A questão do transporte foi o pontapé inicial de junho

     A atual jornada de movimentos populares reivindicando transporte público de qualidade tem antecedentes ainda em 2003, com a Revolta do Buzú, de Salvador. Em agosto daquele ano, foi anunciado um aumento da tarifa dos ônibus de R$1,30 para R$1,50. Milhares de manifestantes, principalmente jovens estudantes, fecharam as ruas em protestos ao longo de três semanas. Entre 2004 e 2012, outras manifestações ocorreram em diversas cidades do país, como São Paulo, Belo Horizonte, Curitiba, Cuiabá, Rio Branco, Brasília, entre outras. Em muitos casos, essas mobilizações alcançaram seus objetivos de redução das passagens – caso de Florianópolis em 2004 e 2005, Vitória em 2006, Belém em 2011 e Natal em 2012.

     Em São Paulo, as manifestações tiveram início quando Prefeitura e Estado anunciaram o reajustes das tarifas de ônibus, metrô e trens de R$3,00 para R$3,20. Nos primeiros atos, nos dias 6, 7 e 11 de junho, os manifestantes enfrentaram pesada violência policial, com dezenas de feridos e detidos. Na quinta-feira da mesma semana, dia 13, os protestos se espalharam para mais cidades, como Natal, Porto Alegre, Teresina, Maceió, Fortaleza e Rio de Janeiro. Mesmo com as pautas das manifestações sendo modificadas e distorcidas, ao fim do mês, mais de cem cidades em todo o Brasil, entre elas São Paulo e Rio de Janeiro, já haviam reduzido as tarifas no transporte público.

O exemplo de Natal

     Em Natal, a luta pelo transporte de qualidade e pelo passe livre tem mantido vivo o espírito das manifestações. Os últimos meses foram intensos, com plenárias, ocupações, visitas a escolas, universidades e bairros e outras intervenções. A pressão popular conquistou, primeiro, a revogação do aumento das passagens. Depois, o projeto de lei do passe livre para estudantes foi protocolado na Câmara pela vereadora Amanda Gurgel (PSTU) e subscrito pelos vereadores Sandro Pimentel e Marcos Antônio (PSOL). O projeto foi aprovado, por unanimidade, na primeira e segunda sessão.

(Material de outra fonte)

(** * Frame sampling, scoring and selection engine: a shallow embedding

    The Python sources embedded here are
    - [src/core/video_analyzer.py]  (sampling planner, selection engine,
      parallel coordinator, timestamp formatting),
    - [src/core/frame_scorer.py]    (weight normalisation, fast-mode scoring),
    - [src/core/face_detector.py]   (merging of frontal and profile boxes).

    Python [int] is [Z]; Python [float] is IEEE-754 binary64, which is what
    Rocq's primitive [float] is, so float arithmetic is computed bit for bit.
    Exceptions are explicit outcomes, and the one unbounded [while] loop of
    the planner runs on fuel. *)

From Stdlib Require Import ZArith List Bool Lia String Ascii DecimalString.
From Stdlib Require Import Floats QArith Sorted Permutation.
Import ListNotations.

Set Warnings "-inexact-float".
Close Scope Q_scope.
Open Scope Z_scope.

(** ** Python runtime: outcomes, exceptions, numeric conversions *)

Module Py.

Inductive exn : Set :=
| ZeroDivisionError
| ValueError
| OverflowError
| TypeError.

(** What running a piece of Python yields: a value, a raised exception, or
    no answer within the fuel given to a [while] loop. *)
Inductive outcome (A : Type) : Type :=
| Return (a : A)
| Raise (e : exn)
| OutOfFuel.

Arguments Return {A} a.
Arguments Raise {A} e.
Arguments OutOfFuel {A}.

     Entretanto, o prefeito Carlos Eduardo Alves (PDT) vetou a proposta dos vereadores de esquerda e, por meio de diversos conluios com seus aliados na Câmara, conseguiu fazer passar o seu próprio projeto de lei. Esse “passe livre” do prefeito é uma grande decepção para a juventude, pois atende apenas aos estudantes da rede municipal (que não possui ensino médio), apenas nos dias letivos e com direito a só duas passagens diárias. Um projeto totalmente diferente do que o movimento reivindicava, com passe livre irrestrito para todos os estudantes da cidade.

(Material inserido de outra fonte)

(** X4: The code of [Run] changes nothing of the executor but the run flag and
    the hook lists of the operator objects and the contents of the slots of
    [cluster_buffer_]: however it ends, the place, the scope, the two hook
    lists, the interpreter and the reuse cache are as before and there are
    as many operators and as many slots; and when no hook and no operator
    changes the type or the variable names of the operator it is handed,
    every operator has the type and the variable names it had. *)
Theorem Run_keeps_plan_shape st :
  plan_shape (Run hook_call op_run st).2 = plan_shape st ∧
  ((∀ h op sc env r env', hook_call h op sc env = (r, env') →
      op_desc_of (env_op env') = op_desc_of (env_op env)) →
   (∀ op s p env r env', op_run op s p env = (r, env') →
      op_desc_of (env_op env') = op_desc_of (env_op env)) →
   descriptors (Run hook_call op_run st).2 = descriptors st).
Proof.
  split; [apply Run_plan_shape|]. intros Hhook Hop.
  destruct (Run hook_call op_run st) as [r st'] eqn:Hrun. cbn.
  revert st r st' Hrun. apply (Run_preserves hook_call op_run (keeps descriptors)).
  - intros i f Hf. apply preserves_modify. intros st. unfold keeps, descriptors. cbn.
    by rewrite fmap_alter_invariant.
  - intros h op sc. apply hand_over_preserves. intros st o env r env' Ho -> Hcall.
    apply Hhook in Hcall. unfold descriptors. cbn in *.
    rewrite list_fmap_insert, Hcall. apply list_insert_id.
    by rewrite list_lookup_fmap, Ho.
  - intros op s p. apply hand_over_preserves. intros st o env r env' Ho -> Hcall.
    apply Hop in Hcall. unfold descriptors. cbn in *.
    rewrite list_fmap_insert, Hcall. apply list_insert_id.
    by rewrite list_lookup_fmap, Ho.
  - intros i p st r st'. unfold store_cluster. by case_decide; inversion 1; subst.
  - intros dst src. unfold share_buffer. repeat preserves_step. by apply preserves_modify.
Qed.

(** X5: [Run] itself creates no variable, no scope and no tensor and changes no
    tensor's shape: when the hooks and the operators keep the scopes, the
    allocation counter and the tensors' shapes, so does the whole [Run],
    reuse plan or not and however it ends. *)
Theorem Run_keeps_layout st :
  (∀ h op sc, preserves (keeps (λ env, layout (env_world env))) (hook_call h op sc)) →
  (∀ op s p, preserves (keeps (λ env, layout (env_world env))) (op_run op s p)) →
  layout (world (Run hook_call op_run st).2) = layout (world st).
Proof.
  intros Hhook Hop.
  destruct (Run hook_call op_run st) as [r st'] eqn:Hrun. cbn.
  revert st r st' Hrun.
  apply (Run_preserves hook_call op_run (keeps (λ st, layout (world st)))).
  - intros i f Hf. by apply preserves_modify.
  - intros h op sc. apply hand_over_preserves. intros st o env r env' _ -> Hcall.
    by apply Hhook in Hcall.
  - intros op s p. apply hand_over_preserves. intros st o env r env' _ -> Hcall.
    by apply Hop in Hcall.
  - intros i p st r st'. unfold store_cluster. by case_decide; inversion 1; subst.
  - intros dst src st r st'.
    unfold share_buffer, gets, lift, mbind, M_bind, tensor_at, modify.
    destruct (tensors (world st) !! dst) as [d|] eqn:Hd; [|by inversion 1].
    destruct (tensors (world st) !! src) as [t|]; inversion 1; subst; [|done].
    unfold keeps, layout. cbn. rewrite fmap_insert. cbn.
    rewrite insert_id; [done|]. by rewrite lookup_fmap, Hd.
Qed.

End RunFrame.

Lemma Run_keeps_layout_witness :
  layout (world chained_run) = layout (world chained_planned).
Proof.
  apply (Run_keeps_layout idle_hook idle_op chained_planned).
  - intros h op sc env r env' H. by inversion H.
  - intros op s p env r env' H. by inversion H.
Defined.

(** ** More on the reuse plan *)

Lemma clusters_of_sound (reuse_table : gmap string string) target :
  is_Some (clusters_of reuse_table !! target) → ∃ name, reuse_table !! name = Some target.
Proof.
  unfold clusters_of. revert target.
  apply (map_fold_weak_ind
           (λ acc (m : gmap string string),
              ∀ target, is_Some (acc !! target) → ∃ name, m !! name = Some target)).
  - intros target. rewrite lookup_empty. by intros [].
  - intros k v m acc Hk IH target Hsome.
    destruct (decide (target = v)) as [->|Hne].
    + exists k. apply lookup_insert_eq.
    + rewrite lookup_insert_ne in Hsome by done.
      destruct (IH target Hsome) as [name Hname]. exists name.
      rewrite lookup_insert_ne; [done|]. intros ->. congruence.
Qed.

(** The cluster names are the distinct target names of the table. *)
Lemma cluster_names_of_spec (reuse_table : gmap string string) :
  NoDup (cluster_names_of reuse_table) ∧
  (∀ target, target ∈ cluster_names_of reuse_table ↔
             ∃ name, reuse_table !! name = Some target) ∧
  length (cluster_names_of reuse_table) = size (map_img reuse_table : gset string).
Proof.
  unfold cluster_names_of. split; [apply NoDup_fst_map_to_list|].
  assert (Hdom : dom (clusters_of reuse_table) = (map_img reuse_table : gset string)).
  { apply set_eq. intros x. rewrite elem_of_dom, elem_of_map_img. split.
    - apply clusters_of_sound.
    - intros [name Hname]. by eapply clusters_of_complete. }
  split.
  - intros target. rewrite <- (elem_of_map_img (SA:=gset string)), <- Hdom, elem_of_dom. split.
    + intros [[x names] [-> Hin]]%list_elem_of_fmap. apply elem_of_map_to_list in Hin.
      by eexists.
    + intros [names Hnames]. apply list_elem_of_fmap. exists (target, names).
      split; [done|]. by apply elem_of_map_to_list.
  - by rewrite length_fmap, length_map_to_list, <- Hdom, size_dom.
Qed.

Lemma find_index_lookup x l : x ∈ l → l !! find_index x l = Some x.
Proof.
  induction l as [|y l IH]; [by intros ?%elem_of_nil|].
  intros Hx. cbn. case_decide as Hy; [by subst|].
  apply elem_of_cons in Hx as [->|Hx]; [done|]. by apply IH.
Qed.

Lemma find_index_inj x y l :
  x ∈ l → y ∈ l → find_index x l = find_index y l → x = y.
Proof.
  intros Hx Hy Heq. apply find_index_lookup in Hx, Hy. rewrite Heq in Hx. congruence.
Qed.

Lemma store_cluster_length idx p :
  preserves (keeps (λ st, length (cluster_buffer_ (exe st)))) (store_cluster idx p).
Proof.
  intros st r st'. unfold store_cluster. case_decide; inversion 1; subst; [|done].
  unfold keeps. cbn. by rewrite length_insert.
Qed.

Lemma plan_output_length fuel reuse_table names op name :
  preserves (keeps (λ st, length (cluster_buffer_ (exe st))))
            (plan_output fuel reuse_table names op name).
Proof.
  unfold plan_output. repeat preserves_step; try apply store_cluster_length.
  by apply preserves_modify.
Qed.

(** X6: [MakeReusePlan] gives [cluster_buffer_] one slot per distinct target name
    of the table, however it ends, and numbers the targets by slot: the
    cluster id of a target is a valid index, and two keys get the same
    cluster id exactly when they have the same target. *)
Theorem MakeReusePlan_one_slot_per_target fuel (reuse_table : gmap string string) st :
  let cluster_id target := find_index target (cluster_names_of reuse_table) in
  length (cluster_buffer_ (exe (MakeReusePlan fuel reuse_table st).2))
    = size (map_img reuse_table : gset string) ∧
  ∀ name1 target1, reuse_table !! name1 = Some target1 →
    cluster_id target1 < size (map_img reuse_table : gset string) ∧
    cluster_names_of reuse_table !! cluster_id target1 = Some target1 ∧
    ∀ name2 target2, reuse_table !! name2 = Some target2 →
      (cluster_id target1 = cluster_id target2 ↔ target1 = target2).
Proof.
  destruct (cluster_names_of_spec reuse_table) as (Hnodup & Hin & Hlen). cbn zeta. split.
  - destruct (MakeReusePlan fuel reuse_table st) as [r st'] eqn:Hrun. cbn.
    unfold MakeReusePlan in Hrun.
    apply bind_inv in Hrun as [(a & s1 & H1 & Hrun)|(e & H1 & _)]; [|by inversion H1].
    inversion H1; subst a s1; clear H1. rewrite <- Hlen.
    assert (Hkeep : preserves (keeps (λ st, length (cluster_buffer_ (exe st))))
              (e ← gets exe;
               foreach (imap pair (ops_ e)) (λ iop,
                 foreach (OutputVars iop.2)
                   (plan_output fuel reuse_table (cluster_names_of reuse_table) iop.1)))).
    { repeat preserves_step. apply plan_output_length. }
    rewrite (Hkeep _ _ _ Hrun). cbn. apply length_resize.
  - intros name1 target1 H1.
    assert (Hin1 : target1 ∈ cluster_names_of reuse_table) by (apply Hin; eauto).
    split; [rewrite <- Hlen; by apply find_index_lt|].
    split; [by apply find_index_lookup|].
    intros name2 target2 H2. split; [|by intros ->].
    apply find_index_inj; [done|]. apply Hin; eauto.
Qed.

(** Every entry of the reuse cache of [st] is an entry of the cache of [st'],
    with the same cluster id. *)
Definition entries_kept (st st' : State) : Prop :=
  ∀ op m t c, reuse_cache_ (exe st) !! op = Some m → m !! t = Some c →
    ∃ m', reuse_cache_ (exe st') !! op = Some m' ∧ m' !! t = Some c.

Global Instance entries_kept_refl : Reflexive entries_kept.
Proof. intros st op m t c Hm Hc. eauto. Qed.

Global Instance entries_kept_trans : Transitive entries_kept.
Proof.
  intros s1 s2 s3 H12 H23 op m t c Hm Hc.
  destruct (H12 op m t c Hm Hc) as (m' & Hm' & Hc'). eauto.
Qed.

Lemma keeps_cache_entries_kept st st' :
  keeps (λ st, reuse_cache_ (exe st)) st st' → entries_kept st st'.
Proof. intros H op m t c Hm Hc. rewrite H. eauto. Qed.

Lemma record_reuse_kept op tensor idx st :
  entries_kept st (on_exe (record_reuse op tensor idx) st).
Proof.
  intros op' m t c Hm Hc. unfold record_reuse. cbn.
  destruct (decide (op' = op)) as [->|Hne].
  - rewrite Hm, lookup_insert_eq. eexists. split; [done|]. unfold emplace.
    destruct (m !! tensor) eqn:Ht; [done|]. rewrite lookup_insert_ne; [done|congruence].
  - destruct (reuse_cache_ (exe st) !! op); rewrite lookup_insert_ne by done; eauto.
Qed.

Lemma store_cluster_cache idx p :
  preserves (keeps (λ st, reuse_cache_ (exe st))) (store_cluster idx p).
Proof. intros st r st'. unfold store_cluster. by case_decide; inversion 1; subst. Qed.

(** X7: [MakeReusePlan] only adds to the reuse cache: an entry that is there
    before the call is there afterwards, with the same cluster id, however
    the call ends ([emplace] does not overwrite, and nothing clears the
    cache). *)
Theorem MakeReusePlan_keeps_entries fuel (reuse_table : gmap string string) st op m t c :
  reuse_cache_ (exe st) !! op = Some m → m !! t = Some c →
  ∃ m', reuse_cache_ (exe (MakeReusePlan fuel reuse_table st).2) !! op = Some m' ∧
        m' !! t = Some c.
Proof.
  assert (Hkeep : preserves entries_kept (MakeReusePlan fuel reuse_table)).
  { unfold MakeReusePlan, plan_output. repeat preserves_step.
    - apply preserves_modify. intros s0. by apply keeps_cache_entries_kept.
    - intros s0 r0 s' Hst. by apply keeps_cache_entries_kept, (store_cluster_cache _ _ _ _ _ Hst).
    - apply preserves_modify. intros s0. apply record_reuse_kept. }
  destruct (MakeReusePlan fuel reuse_table st) as [r st'] eqn:Hrun. cbn.
  by apply (Hkeep _ _ _ Hrun).
Qed.

Lemma MakeReusePlan_keeps_entries_witness :
  ∃ m', reuse_cache_ (exe (MakeReusePlan 1 ∅ chained_planned).2) !! 0 = Some m' ∧
        m' !! 101 = Some (find_index "c" (cluster_names_of chained_table)).
Proof.
  apply (MakeReusePlan_keeps_entries 1 ∅ chained_planned 0
           {[ 101 := find_index "c" (cluster_names_of chained_table) ]}
           101 (find_index "c" (cluster_names_of chained_table))).
  - vm_compute. reflexivity.
  - vm_compute. reflexivity.
Defined.

Lemma plan_output_kept fuel reuse_table names op name :
  preserves entries_kept (plan_output fuel reuse_table names op name).
Proof.
  unfold plan_output. repeat preserves_step.
  - intros s0 r0 s' Hst. by apply keeps_cache_entries_kept, (store_cluster_cache _ _ _ _ _ Hst).
  - apply preserves_modify. intros s0. apply record_reuse_kept.
Qed.

Section FreshPlan.
Variable fuel : nat.
Variable reuse_table : gmap string string.
Variable w0 : World.
Variable s0 : nat.
Variable cb0 : list (option nat).

Local Abbreviation cluster_id target :=
  (find_index target (cluster_names_of reuse_table)).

     Na nossa avaliação, o movimento já é vitorioso por conseguir levar uma bandeira histórica para a Câmara dos Vereadores: a discussão sobre os transportes na cidade e o conflito entre os interesses dos empresários e da população – assunto que se manteve na mídia e na boca do povo por meses. Dessa luta, certamente, não saímos derrotados, e sim mais fortalecidos. Foi possível que os trabalhadores e a juventude de Natal descobrissem quem é a bancada do SETURN (Sindicato das Empresas de Transporte Urbano) na Câmara dos Vereadores. Esses, sim, saíram desgastados nessa história!

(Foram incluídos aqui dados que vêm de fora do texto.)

(** * l3tc: the data plane of [src/io.c]

    A shallow embedding of the ring buffers, the drain/fill protocol, the
    IO handlers and data pushers, the tun framer and the address filter of
    peer reconciliation, followed by the properties established about them.

    Conventions.
    - [ssize_t] and [int] values are integers [Z]; every quantity of these
      types that the modelled code computes is bounded by a buffer size
      (at most 4 MiB), so no wrap-around is written for them.  [uint8_t],
      [uint16_t] and [uint64_t] values carry their wrap-around explicitly.
    - A pointer into a byte buffer is the list of bytes readable from the
      pointed address up to the end of its allocation; [None] is [NULL].
    - System calls are answered by the environment ([world]); every call
      is appended to a trace.
    - A loop of the source is run by [do_while] with a bound on the number
      of iterations; the state reached is returned together with the way
      the loop was left. *)

From Stdlib Require Import ZArith List Bool Lia.
From stdpp Require Import base gmap.
Import ListNotations.
Open Scope Z_scope.

(** ** Outcomes of a call *)

(** [Abort]: a failed [assert] or an access the model gives no value to.
    [Timeout]: a loop inside the callee did not finish within its bound. *)
Inductive outcome (A : Type) : Type :=
| Done (a : A)
| Abort
| Timeout.
Arguments Done {A} a.
Arguments Abort {A}.
Arguments Timeout {A}.

Definition bind {A B : Type} (m : outcome A) (k : A -> outcome B) : outcome B :=
  match m with
  | Done a => k a
  | Abort => Abort
  | Timeout => Timeout
  end.

Notation "'let*' x ':=' m 'in' k" := (bind m (fun x => k))
  (at level 10, x pattern, m at level 100, k at level 200).

Definition assert (b : bool) : outcome unit := if b then Done tt else Abort.

Definition of_option {A : Type} (o : option A) : outcome A :=
  match o with
  | Some a => Done a
  | None => Abort
  end.

(** ** The do-while loops of the source *)

(** What one run of a loop body does: [Next] reaches the loop condition
    (by falling off the end of the body or by [continue]), [Break] leaves
    the loop, [Crash] and [Stall] stop the body on an [Abort] or a
    [Timeout] of a callee. *)
Inductive step (St : Type) : Type :=
| Next (s : St)
| Break (s : St)
| Crash (s : St)
| Stall (s : St).
Arguments Next {St} s.
Arguments Break {St} s.
Arguments Crash {St} s.
Arguments Stall {St} s.

Inductive exit : Type := Returned | Aborted | OutOfFuel.

(** [do { body } while (cond)], at most [fuel] runs of the body. *)
Fixpoint do_while {St : Type} (fuel : nat) (body : St -> step St)
    (cond : St -> bool) (s : St) : exit * St :=
  match fuel with
  | O => (OutOfFuel, s)
  | S fuel' =>
      match body s with
      | Next s' => if cond s' then do_while fuel' body cond s' else (Returned, s')
      | Break s' => (Returned, s')
      | Crash s' => (Aborted, s')
      | Stall s' => (OutOfFuel, s')
      end
  end.

(** ** Constants *)

(** io.c:724-728. *)
Definition CONN_IO_OK : Z := 0.
Definition CONN_IO_OK_EXHAUSTED : Z := 1.
Definition CONN_KILL : Z := -1.
Definition CONN_UNKNOWN_ERR : Z := -2.
Definition CONN_IO_OK_NOT_ENOUGH_SPACE : Z := -3.

(** io.c:30-31, 88-89, 282-283. *)
Definition TUN_RING_SZ : Z := 4 * 1024 * 1024.
Definition CONN_RING_SZ : Z := 128 * 1024.
Definition USING_IPV4 : Z := 1.
Definition USING_IPV6 : Z := 2.
Definition INITIAL_TUN_PKT_BUFF_SZ : Z := 4096.
Definition MAX_L3_PKT_SZ : Z := 65535.
Definition IPv4_ADDR_LEN : Z := 4.
Definition IPv6_ADDR_LEN : Z := 16.
Definition MAX_NW_ADDR_LEN : Z := 16.

(** Values of the system headers ([<errno.h>], [<sys/socket.h>],
    [<sys/epoll.h>]) on Linux, the platform of [epoll]. *)
Definition EAGAIN : Z := 11.
Definition EWOULDBLOCK : Z := 11.
Definition EPIPE : Z := 32.
Definition ECONNRESET : Z := 104.
Definition ENOTCONN : Z := 107.
Definition ECONNREFUSED : Z := 111.
Definition AF_INET : Z := 2.
Definition AF_INET6 : Z := 10.
Definition EPOLLIN : Z := 1.
Definition EPOLLOUT : Z := 4.

(** ** The environment *)

Inductive log_msg : Type :=
| LogUnknownIpVersion (ip_v : Z)
| LogUnexpectedTunReadError
| LogTunWriteFailed (fd : Z)
| LogFailedWriteToTunDev
| LogUnexpectedAddressFamily (family : Z)
| LogCouldNotAllocate.

Inductive event : Type :=
| EvSend (fd : Z) (bytes : list Z)
| EvRecv (fd : Z) (max_sz : Z)
| EvRead (fd : Z) (count : Z)
| EvWrite (fd : Z) (bytes : list Z)
| EvWritev (fd : Z) (bytes1 bytes2 : list Z)
| EvAlloc (size : Z)
| EvLog (msg : log_msg).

     Em 2013, a questão do transporte teve o poder de atrair as massas para as ruas, dando início às grandes mobilizações das jornadas de junho. Foi graças aos atos pela queda das tarifas que uma nova geração de lutadores (as) teve seu primeiro contato com as lutas populares. Mas a insatisfação popular não terminou com a revogação dos aumentos, as passagens continuam caras, o serviço continua ruim e superlotado. Em 2014, iremos presenciar lutas ainda maiores em todo o país, com protestos durante a Copa do Mundo, as eleições presidenciais e a reunião de cúpula dos BRICs em Fortaleza. Entretanto, para resistirmos à repressão, precisamos nos organizar desde já! A LSR, junto com outras organizações, defende a construção de um grande encontro dos movimentos de junho para discutirmos as lutas para o próximo período.

O que defendemos:
• Transporte de qualidade para toda a população!
• Tarifa zero nos transportes públicos!
• Estatização dos transportes, sob controle democrático dos trabalhadores e usuários!
• Um encontro nacional dos movimentos de junho, ainda no primeiro semestre!